In a major victory for the advocacy of PIA and our allies, the budget released by the White House asks for $27.8 billion for the Agriculture Department — a 16 percent increase — and importantly for PIA includes no cuts to crop insurance.
This is a welcome development as billions of dollars in cuts to crop insurance have been included in presidential budget requests for much of the last decade. Administrations from both parties have tried to cut funding to the crop insurance program using the budget and appropriations process in recent years. Last year, the FY21 budget request recommended an eight percent cut to the U.S. Department of Agriculture, and crop insurance specifically would have been cut by $25 billion over the next decade. In 2015, a budget package included a $3 billion cut to the program, but PIA and its allies successfully pushed for a measure to reverse the cuts.
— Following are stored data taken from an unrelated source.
(** C30: a pre-signed address opens the store for the time it was made for.  A
    request that follows it, with nothing else to identify it, passes the
    authentication at a time [now'] if and only if [now'] is not after the
    second in which it was made plus the whole seconds it was to be valid. *)
Theorem presigned_url_window now now' ap baseURL method bucket key expires r :
  let seconds := truncate_float (Seconds expires) in
  enabled ap = true -> Get r "Authorization" = "" -> Cookie r "token" = None ->
  0 <= Year (date_of now) <= 9999 -> size (credentials ap) = 1%nat -> 0 <= seconds <= 10 ^ 9 ->
  (GetAdminCredentials ap).1 <> "" -> "/"%char ∉ byt (GetAdminCredentials ap).1 -> TrimSpace (host_of baseURL) = host_of baseURL ->
  Method r = method -> Path r = presigned_path bucket key -> Host r = host_of baseURL ->
  Query r = ParseQuery (presigned_query now ap baseURL method bucket key expires) ->
  VerifyRequest now' ap r = (now' <=? Truncate now Second + seconds * Second).
Proof.
  intros seconds Hen Ha Hc H1 H2 H3 H4 H5 H6 H7 H8 H9 H10. pose proof (presigned_accepted now now' ap baseURL method bucket key expires r) as H. cbn zeta in H.
  fold seconds in H. rewrite <- H by done. clear H.
  unfold VerifyRequest. rewrite Hen, Ha, Hc. change (bool_decide ("" = "")) with true. cbn -[verifyQuerySignature bool_decide].
  destruct (bool_decide (values_Get _ _ = "")) eqn:Hq; [|done]. apply bool_decide_eq_true in Hq. unfold verifyQuerySignature. by rewrite Hq.
Qed.
End Props.

(** ** A small node

    Codecs of [VaultProps], a keyed hash that pads, claims as escaped words,
    shards that are copies, and two policies. *)

#[local] Existing Instance ascii_casing.
#[local] Existing Instance demo_codec.

Definition demo_marshal (c : JWTClaims) : bytes := byt (Join [pathEscape (Username c); pathEscape (Role c); FormatInt (ExpiresAt c); pathEscape (Issuer c)] "/").

Definition demo_unmarshal (b : bytes) : option JWTClaims :=
  match Split (str b) "/"%char with
  | [u; role; exp; iss] =>
      match QueryUnescape u, QueryUnescape role, Atoi exp, QueryUnescape iss with
      | Some u, Some role, Some exp, Some iss => Some (mkClaims u role exp iss)
      | _, _, _, _ => None
      end
  | _ => None
  end.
PIA has been actively advocating against any cuts to the crop insurance program throughout 2021. PIA members from around the country advocated against cuts to the program during the 2021 PIA Advocacy Day, and PIA worked with a large coalition of organizations to send letters to Congress and the administration urging them to protect crop insurance from funding cuts in the Fiscal Year 2022 (FY22) budget and appropriations process. The letters were addressed to Secretary of Agriculture Tom Vilsack and the leaders of the House and Senate Budget and Appropriations committees. PIA and this loose coalition of groups followed up on these letters with several meetings with committee staff and other policymakers.
The absence of cuts to the federal crop insurance program in the budget request is very helpful for our efforts, but we will continue to work with Congress and the new administration to ensure the program remains intact throughout the appropriations process.